Students at the Swiss Federal Institute of Technology in Zurich (ETH) have developed a filigree yet stable pavilion made of bamboo. The latest technologies were used for design and construction. Connecting pieces and shading elements were created using 3D printing.

Students in the master’s course in Advanced Studies in Architecture and Digital Fabrication at ETH have created a bamboo pavilion weighing just 200 kilograms and 40 square meters, the ETH informs in a message . For the design of the innovative pavilion, its creators developed their own digital design tools. In addition to the renewable raw material bamboo, recyclable plastic was also used in the production. All connecting pieces and shading elements were created using 3D printing.

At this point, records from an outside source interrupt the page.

(** *** handleRefresh, loadMoreMeals (lines 520-529) *)

(** A call made by a handler after some state updates of its own. *)
Definition withUpdates (us : list Update) (r : option Run) : option Run :=
  match r with
  | Some run =>
      Some {| before := us ++ before run; requests := requests run; after := after run;
              timers := timers run; alerts := alerts run |}
  | None =>
      match us with
      | [] => None
      | _ => Some {| before := us; requests := []; after := []; timers := []; alerts := [] |}
      end
  end.

Definition handleRefresh (env : State) (answers : FetchAnswers) : option Run :=
  withUpdates [SetRetryCount 0] (fetchMyMeals env true false answers).

Definition loadMoreGuard (env : State) : bool :=
  negb (loadingMore env) && hasMoreMeals env && filteredMealsReady env.

Definition loadMoreMeals (env : State) (answers : FetchAnswers) : option Run :=
  if loadMoreGuard env then fetchMyMeals env false true answers else None.

(** What a timer callback does when it fires. *)
Definition fire (c : Callback) (answers : FetchAnswers) : option Run :=
  match c with
  | RetryFetch env isRefresh loadMore =>
      withUpdates [IncrRetryCount] (fetchMyMeals env isRefresh loadMore answers)
  | Backfill env => loadMoreMeals env answers
  end.

(** *** restoreFiltersAndFetchMeals (lines 348-400), handleSearchChange
    (lines 583-594) *)

(** What the restoration reads: the user id, if there is one, and the five
    saved items.  [savedFilters] is the parsed text, [None] when nothing is
    saved or the text does not parse; the other items are [None] when
    nothing is saved.  The 200 ms timeout gives empty strings for all. *)
Record StorageAnswers := {
  storageUser : option string;
  savedFilters : option (list NutritionFilter);
  savedSearchQuery : option string;
  savedDietary : option string;
  savedAi : option string;
  savedCuisine : option string;
}.

Definition setIfSaved (set : string → Update) (saved : option string) : list Update :=
  match saved with
  | Some v => [set v]
  | None => []
  end.
Lemma unvalidated_message_is_stored_witness :
  JSON_parse Sample.host Sample.running_text
  = Some (Wire.to_value Sample.running)
  /\ exists i r,
       Store.tasks
         (store (run (onmessage default_options Sample.host Sample.running_text)
                   Sample.start)) !! i = Some r
       /\ Js.prop r "id" = Js.Str "t1"
       /\ Js.prop r "status" = Js.Str "running".
Proof.
  split; [reflexivity|].
  destruct (unvalidated_message_is_stored default_options Sample.host
              Sample.running_text (Wire.to_value Sample.running) Sample.start
              eq_refl eq_refl eq_refl eq_refl)
    as (_ & _ & i & r & Hr & Hid & _ & Hstatus & _).
  exists i, r. split_and!; [exact Hr | exact Hid | exact Hstatus].
Defined.

(** A message with no field at all still appends a task record. *)
Example empty_object_is_stored :
  let st' := run (handleMessage default_options (Js.Obj ∅)) Sample.start in
  length (Store.tasks (store st')) = 1
  /\ Wire.recorded_status_of Js.Undefined (store st') = Some Js.Undefined.
Proof. vm_compute. split; reflexivity. Qed.

End DispatchFacts.

(** ** The connection *)

Module ConnFacts.
Import Ws Conn Dispatch DispatchFacts.

Lemma alive_app_connecting l :
  alive_sockets (l ++ [CONNECTING]) = S (alive_sockets l).
Proof. induction l as [|[] l IH]; cbn; by rewrite ?IH. Qed.

Lemma alive_alter_closing ws l :
  alive_sockets (alter start_closing ws l) = alive_sockets l.
Proof.
  revert ws. induction l as [|r l IH]; intros [|ws]; cbn; try done.
  - by destruct r.
  - destruct r; by rewrite IH.
Qed.

Lemma alive_insert_closed ws l r :
  l !! ws = Some r -> r <> CLOSED ->
  S (alive_sockets (<[ws := CLOSED]> l)) = alive_sockets l.
Proof.
  revert ws. induction l as [|x l IH]; intros [|ws]; cbn; try done.
  - intros [= ->] Hr. by destruct r.
  - intros Hl Hr. specialize (IH ws Hl Hr). destruct x; cbn;
      first [exact IH | f_equal; exact IH].
Qed.

Lemma alive_insert_open ws l :
  l !! ws = Some CONNECTING ->
  alive_sockets (<[ws := OPEN]> l) = alive_sockets l.
Proof.
  revert ws. induction l as [|x l IH]; intros [|ws]; cbn; try done.
  - by intros [= ->].
  - intros Hl. specialize (IH ws Hl). destruct x; cbn;
      first [exact IH | f_equal; exact IH].
Qed.

Lemma alive_zero_closed ws l r :
  alive_sockets l = 0 -> l !! ws = Some r -> r = CLOSED.
Proof.
  revert ws. induction l as [|x l IH]; intros [|ws]; cbn; try done.
  - destruct x; [done..|]. by intros _ [= <-].
  - destruct x; try done. apply IH.
Qed.

Lemma alter_closing_closed ws l :
  alive_sockets l = 0 -> alter start_closing ws l = l.
Proof.
  revert ws. induction l as [|x l IH]; intros [|ws]; cbn; try done.
  - by destruct x.
  - destruct x; try done. intros H. by rewrite IH.
Qed.

Lemma pending_drop_le h l :
  pending_timeouts (drop_timer h l) <= pending_timeouts l.
Proof.
  unfold drop_timer. induction l as [|[h' t] l IH]; [done|].
  rewrite filter_cons. cbn. destruct (decide (h' <> h)); destruct t; cbn; lia.
Qed.

Lemma pending_app_timeout l h d :
  pending_timeouts (l ++ [(h, Timeout d)]) = S (pending_timeouts l).
Proof. induction l as [|[h' []] l IH]; cbn; by rewrite ?IH. Qed.

Lemma pending_app_interval l h ms :
  pending_timeouts (l ++ [(h, Interval ms)]) = pending_timeouts l.
Proof. induction l as [|[h' []] l IH]; cbn; by rewrite ?IH. Qed.

Lemma timer_kind_cons h p l :
  (fun r : nat * (positive * timer) => r.2.2)
    <$> list_find (fun q : positive * timer => q.1 = h) (p :: l)
  = if decide (p.1 = h) then Some p.2
    else (fun r : nat * (positive * timer) => r.2.2)
           <$> list_find (fun q : positive * timer => q.1 = h) l.
Proof.
  cbn. destruct (decide (p.1 = h)); [done|].
  by destruct (list_find _ l) as [[]|].
Qed.

(** A timeout that fires was pending, and is not any more. *)
Lemma pending_fired h d st :
  timer_kind h st = Some (Timeout d) ->
  S (pending_timeouts (drop_timer h (timers st))) <= pending st.
Proof.
  unfold timer_kind, pending. generalize (timers st) as l.
  induction l as [|[h' t] l IH]; [done|].
  rewrite timer_kind_cons. unfold drop_timer in *. rewrite filter_cons. cbn.
  destruct (decide (h' = h)) as [->|Hne].
  - intros [= ->]. rewrite decide_False by (intros H; by apply H).
    pose proof (pending_drop_le h l) as Hle. unfold drop_timer in Hle. lia.
  - intros Hk. specialize (IH Hk). rewrite decide_True by done.
    destruct t; cbn; lia.
Qed.


Lemma pending_drop_bound h l n :
  pending_timeouts l <= n -> pending_timeouts (drop_timer h l) <= n.
Proof. pose proof (pending_drop_le h l). lia. Qed.

Ltac pending_bound :=
  unfold pending; cbn [timers];
  rewrite ?pending_app_timeout, ?pending_app_interval;
  try apply le_n_S; repeat apply pending_drop_bound; lia.

Ltac unfold_handlers :=
  cbv [run connect disconnect onopen onclose onerror heartbeat send
       JSON_stringify
       resetReconnect onvisibilitychange onMounted onUnmounted
       scheduleReconnect cancelReconnect startHeartbeat stopHeartbeat
       getReconnectDelay getWebSocketUrl new_WebSocket ws_close
       setTimeout setInterval setTimer clearTimeout clearInterval
       mbind M_bind bind mret M_ret ret modify get throw lift call when
       try_catch].

Section WithOptions.

Context (projectId : string) (options : WebSocketOptions) (host : Host).

Local Abbreviation connect := (Ws.connect projectId host).
Local Abbreviation onclose := (Ws.onclose options).
Local Abbreviation onopen := (Ws.onopen options).
Local Abbreviation onerror := (Ws.onerror options).
Local Abbreviation step := (Ws.step projectId options host).
Local Abbreviation steps := (Ws.steps projectId options host).
(** X15.  No entry of a record is [None], and a [price] entry is a float
    that is a number: the guards on the frame length leave every field
    decoder enough bytes, so the [None] branches of [decode_timestamp],
    [decode_price] and [decode_side] are never taken from
    [decode_message]. *)
Theorem entries_never_none msg rec k v :
  decode_message msg = Ok rec ->
  Dict.get String.eqb rec k = Some v ->
  v <> VNone
  /\ (k = "price" -> exists f, v = VFloat f /\ is_nan f = false).
Proof.
  intros D G.
  destruct (decode_message_entries _ _ D k v G) as [Hn [_ [_ [_ Hp]]]].
  split; assumption.
Qed.

Lemma entries_never_none_witness :
  VInt 7 <> VNone
  /\ ("timestamp" = "price" -> exists f, VInt 7 = VFloat f /\ is_nan f = false).
Proof.
  apply (entries_never_none (frame [65; 0; 0; 0; 7; 0; 0]%N)
           [("message_type", VStr (lit "A"));
            ("type_name", VStr (lit "Add Order"));
            ("message_length", VInt 30);
            ("msg_type_byte", VBytes (frame [65]%N)); ("timestamp", VInt 7)]
           "timestamp" (VInt 7)).
  - vm_compute. reflexivity.
  - reflexivity.
Defined.

(** *** The dispatcher *)

Lemma registered_dispatch b :
  Dict.mem text_eqb decoders (type_tag b) = registered b.
Proof. destruct b; vm_compute; reflexivity. Qed.
(** C6 (as amended): when the portfolio variance is positive (finite
    returns, finite weights, one ticker per weight) [risk_attribution]
    returns a table with one row per ticker, in input order: row [i]
    holds ticker [i], weight [i], the contribution
    [weight i * (cov_matrix . weights) i / variance] and the percentage
    [contribution i / (sum of the contributions) * 100].  Percentages
    computed this way add up to 100 whatever the realized sum of the
    contributions is (not only when it is 1), and so does the column of
    the table.  The numbers are exact here: the statement is about the
    formulas, not about their rounding. *)
Theorem risk_contribution_pct_total
    (self : PortfolioAnalytics) (r : DataFrame) (variance : float64) :
  returns self = Some r ->
  rectangular r ->
  df_finite r = true ->
  all_finite (weights self) = true ->
  length (tickers self) = length (weights self) ->
  portfolio_variance r (weights self) = Ok variance ->
  fltb (Fin 0) variance = true ->
  (forall rc : list R,
     Rsum rc <> 0 -> np_sum (risk_contrib_pct (map Fin rc)) = Fin 100) /\
  exists tbl m,
    risk_attribution self = Ok (Some tbl) /\
    marginal_contrib r (weights self) = Ok m /\
    Asset tbl = tickers self /\
    Weight tbl = weights self /\
    length (Risk_Contribution tbl) = length (tickers self) /\
    length (Risk_Contribution_pct tbl) = length (tickers self) /\
    (forall i, (i < length (tickers self))%nat ->
       nth i m NaN = dot (nth i (values (cov_matrix r)) []) (weights self) /\
       nth i (Risk_Contribution tbl) NaN =
         fdiv (fmul (nth i (weights self) NaN) (nth i m NaN)) variance /\
       nth i (Risk_Contribution_pct tbl) NaN =
         fmul (fdiv (nth i (Risk_Contribution tbl) NaN)
                    (np_sum (Risk_Contribution tbl)))
              (Fin 100)) /\
    np_sum (Risk_Contribution_pct tbl) = Fin 100.
Proof.
  intros Hr Hrect Hfin Hw Htick Hvar Hpos.
  split; [exact risk_contrib_pct_sum|].
  destruct (Nat.le_gt_cases (nrows r) 1) as [Hn|Hn].
  { rewrite (portfolio_variance_short r _ _ Hn Hvar) in Hpos. discriminate. }
  assert (Hk : ncols r = length (weights self)).
  { unfold portfolio_variance, np_dot_mv in Hvar.
    rewrite cov_matrix_ncols in Hvar.
    destruct (Nat.eqb_spec (ncols r) (length (weights self)));
      [assumption|discriminate]. }
  destruct (marginal_contrib_finite r (weights self) Hrect Hfin Hw Hk)
    as (m & Em & Lm); [lia|].
  assert (Edot : map Fin m =
                 map (fun row => dot row (weights self)) (values (cov_matrix r))).
  { unfold marginal_contrib, np_dot_mv in Em. rewrite cov_matrix_ncols in Em.
    rewrite (proj2 (Nat.eqb_eq _ _) Hk) in Em. now injection Em. }
  assert (Lcov : length (values (cov_matrix r)) = length (weights self)).
  { rewrite <- Lm, <- (length_map Fin m), Edot. now rewrite length_map. }
  unfold risk_attribution. rewrite Hr, Hvar. cbn [bind].
  unfold portfolio_variance in Hvar.
  fold (marginal_contrib r (weights self)) in Hvar.
  rewrite Em in *. cbn [bind] in Hvar. unfold np_dot_vv in Hvar.
  rewrite length_map, Lm, Nat.eqb_refl in Hvar.
  assert (Ew : exists w, weights self = map Fin w)
    by (eexists; apply all_finite_map, Hw).
  destruct Ew as (w & Ew).
  assert (Lw : length w = length (weights self))
    by (now rewrite Ew, length_map).
  rewrite Ew, dot_Fin in Hvar. injection Hvar as <-.
  set (P := map2 Rmult w m) in *.
  set (v := Rsum P) in *.
  simpl in Hpos. apply Rltb_true in Hpos.
  cbn [fleb]. rewrite (proj2 (Rleb_false v 0)) by lra.
  cbn [bind].
  set (rc := map (fun x => x * / v) P).
  assert (Erc : risk_contrib (weights self) (map Fin m) (Fin v) = map Fin rc).
  { rewrite Ew. apply risk_contrib_Fin. lra. }
  assert (Src : Rsum rc = 1).
  { subst rc. rewrite Rsum_scale. fold v. field. lra. }
  assert (Lrc : length rc = length (weights self)).
  { subst rc P. rewrite length_map, map2_length. lia. }
  assert (Lc : length (risk_contrib (weights self) (map Fin m) (Fin v))
               = length (weights self))
    by (now rewrite Erc, length_map).
  unfold new_risk_table.
  unfold risk_contrib_pct at 1. rewrite length_map, Htick, Lc, !Nat.eqb_refl.
  cbn [andb bind].
  eexists _, _. split; [reflexivity|]. split; [reflexivity|].
  cbn [Asset Weight Risk_Contribution Risk_Contribution_pct].
  split; [reflexivity|]. split; [reflexivity|].
  split; [congruence|].
  split; [unfold risk_contrib_pct; rewrite length_map; congruence|].
  split.
  - intros i Hi. split; [|split].
    + rewrite Edot.
      apply (nth_map_lt (fun row => dot row (weights self))). lia.
    + unfold risk_contrib.
      rewrite (nth_map_lt (fun x => fdiv x (Fin v)) _ i NaN NaN)
        by (rewrite map2_length, length_map; lia).
      f_equal. apply map2_nth; [lia|rewrite length_map; lia].
    + unfold risk_contrib_pct.
      apply (nth_map_lt
               (fun x => fmul (fdiv x (np_sum (risk_contrib (weights self)
                                                 (map Fin m) (Fin v))))
                              (Fin 100))).
      lia.
  - rewrite Erc. apply risk_contrib_pct_sum. lra.
Qed.
Lemma unique_In (l : list A) (a : A) : In a (Pandas.unique eqb l) <-> In a l.
Proof.
  induction l as [|x l IH]; simpl; [tauto|].
  rewrite filter_In, IH. split.
  - intros [H | [H _]]; auto.
  - intros [H | H]; [now left|].
    destruct (eqb x a) eqn:E; [left; now apply eqb_spec | right; auto].
Qed.

Lemma unique_NoDup (l : list A) : NoDup (Pandas.unique eqb l).
Proof.
  induction l as [|x l IH]; simpl; constructor.
  - rewrite filter_In. intros [_ H].
    assert (E : eqb x x = true) by now apply eqb_spec.
    now rewrite E in H.
  - now apply NoDup_filter.
Qed.

End UniqueFacts.

Lemma Zleb_total (a b : Z) : (a <=? b) = false -> (b <=? a) = true.
Proof. rewrite Z.leb_gt, Z.leb_le. lia. Qed.

Lemma Zleb_trans (a b c : Z) :
  (a <=? b) = true -> (b <=? c) = true -> (a <=? c) = true.
Proof. rewrite !Z.leb_le. lia. Qed.

Lemma sorted_NoDup_lt (l : list Z) :
  StronglySorted (fun a b => (a <=? b) = true) l -> NoDup l ->
  StronglySorted Z.lt l.
Proof.
  induction 1 as [|x l Hs IH Hx]; intros Hn; constructor.
  - apply IH. now inversion Hn.
  - inversion Hn as [|? ? Hnin _]; subst.
    rewrite Forall_forall in *. intros z Hz.
    specialize (Hx z Hz). cbv beta in Hx. apply Z.leb_le in Hx.
    assert (Hxz : x <> z) by (intros ->; contradiction).
    clear - Hx Hxz. lia.
Qed.

(** The distinct values of a column in ascending order. *)
Lemma sorted_unique_ascending (l : list Z) :
  StronglySorted Z.lt (Pandas.sorted (Pandas.unique Z.eqb l)).
Proof.
  apply sorted_NoDup_lt.
  - apply sort_sorted; [exact Zleb_total | exact Zleb_trans].
  - eapply Permutation_NoDup.
    + apply Permutation_sym, sort_perm.
    + apply unique_NoDup, Z.eqb_eq.
Qed.

Lemma sorted_unique_In (l : list Z) (a : Z) :
  In a (Pandas.sorted (Pandas.unique Z.eqb l)) <-> In a l.
Proof.
  unfold Pandas.sorted. rewrite sort_In. apply unique_In, Z.eqb_eq.
Qed.

Lemma count_split {A : Type} (p : A -> bool) (l : list A) :
  Pandas.count p l + Pandas.count (fun a => negb (p a)) l = Pandas.len l.
Proof.
  unfold Pandas.count, Pandas.len. rewrite <- Nat2Z.inj_add. f_equal.
  induction l as [|x l IH]; simpl; [reflexivity|].
  destruct (p x); simpl; lia.
Qed.

(** *** Daily Aggregator, overall series *)

Lemma daily_series_stats (df : DataFrame) : daily_series df = daily_stats df.
Proof. destruct df; reflexivity. Qed.

Lemma daily_stats_days (df : DataFrame) :
  map day (daily_stats df)
    = Pandas.sorted (Pandas.unique Z.eqb (map DateOnly df)).
Proof.
  unfold daily_stats, groupby_DateOnly. rewrite !map_map. simpl.
  apply map_id.
Qed.

(** C6: in the overall series, for every day of the output the Win count
    plus the non-Win count is the number of records of that day, which is
    also the reported total; the days are those holding a record, in
    ascending order. *)
Theorem daily_series_counts (df : DataFrame) :
  Forall (fun s =>
            Wins s + NonWins s = Pandas.len (on_day (day s) df) /\
            Wins s = Pandas.count is_win (on_day (day s) df) /\
            NonWins s = Pandas.count not_win (on_day (day s) df) /\
            TotalGames s = Pandas.len (on_day (day s) df))
         (daily_series df) /\
  StronglySorted Z.lt (map day (daily_series df)) /\
  (forall d, In d (map day (daily_series df)) <->
             exists r, In r df /\ DateOnly r = d).
Proof.
  rewrite daily_series_stats. split; [|split].
  - unfold daily_stats, groupby_DateOnly. rewrite map_map.
    apply Forall_forall. intros s Hs. apply in_map_iff in Hs.
    destruct Hs as [d [<- _]]. simpl. fold (on_day d df).
    pose proof (count_split is_win (on_day d df)) as Hc.
    unfold not_win. fold (is_win). repeat split; try reflexivity; exact Hc.
  - rewrite daily_stats_days. apply sorted_unique_ascending.
  - intros d. rewrite daily_stats_days, sorted_unique_In, in_map_iff.
    split; intros [r [H1 H2]]; exists r; auto.
Qed.

(** *** Calendar dates *)

(** Linear arithmetic with quotients and remainders by literals. *)
Ltac euclid := Z.to_euclidean_division_equations; lia.

Lemma is_leap_spec (y : Z) :
  Calendar.is_leap y = true <-> (y mod 4 = 0 /\ (y mod 100 <> 0 \/ y mod 400 = 0)).
Proof.
  unfold Calendar.is_leap.
  rewrite andb_true_iff, orb_true_iff, negb_true_iff, !Z.eqb_eq, Z.eqb_neq.
  tauto.
Qed.

Lemma month_cases (m : Z) :
  1 <= m <= 12 ->
  m = 1 \/ m = 2 \/ m = 3 \/ m = 4 \/ m = 5 \/ m = 6 \/
  m = 7 \/ m = 8 \/ m = 9 \/ m = 10 \/ m = 11 \/ m = 12.
Proof. lia. Qed.

(** Evaluation of the calendar tables at literal months. *)
Ltac calendar_consts :=
  repeat match goal with
  | |- context [Calendar.DAYS_BEFORE_MONTH ?k] =>
      let x := eval vm_compute in (Calendar.DAYS_BEFORE_MONTH k) in
      change (Calendar.DAYS_BEFORE_MONTH k) with x
  | |- context [Calendar.is_leap 1] => change (Calendar.is_leap 1) with false
  | |- context [Z.pos ?a <? Z.pos ?b] =>
      let x := eval vm_compute in (Z.pos a <? Z.pos b) in
      change (Z.pos a <? Z.pos b) with x
  | |- context [Z.pos ?a =? Z.pos ?b] =>
      let x := eval vm_compute in (Z.pos a =? Z.pos b) in
      change (Z.pos a =? Z.pos b) with x
  | |- context [Z.pos ?a - Z.pos ?b] =>
      let x := eval vm_compute in (Z.pos a - Z.pos b) in
      change (Z.pos a - Z.pos b) with x
  | |- context [andb _ _] => progress simpl andb
  | |- context [orb _ _] => progress simpl orb
  | |- _ => progress cbv iota
  end.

"The building system developed for this project aims to reduce the logistical effort of building and at the same time to use the advantages of digital production for a more sustainable building culture", Marirena Kladeftira, doctoral student at the Professorship of Digital Building Technologies at ETH, is quoted in the communication . Despite their complicated geometry and their high tolerance requirements, the tailor-made connection pieces can be 3D printed anywhere in the world due to their small size, explains the ETH. The shading elements made of recyclable plastic and Lycra textile can also be produced using 3D printing.

“This construction method could therefore be used wherever bamboo is available and should be built inexpensively,” writes the ETH. In addition, the modular structure allows the building to be assembled and dismantled quickly. The students' bamboo pavilion was set up in Zurich within 48 hours and dismantled again in the same period of time.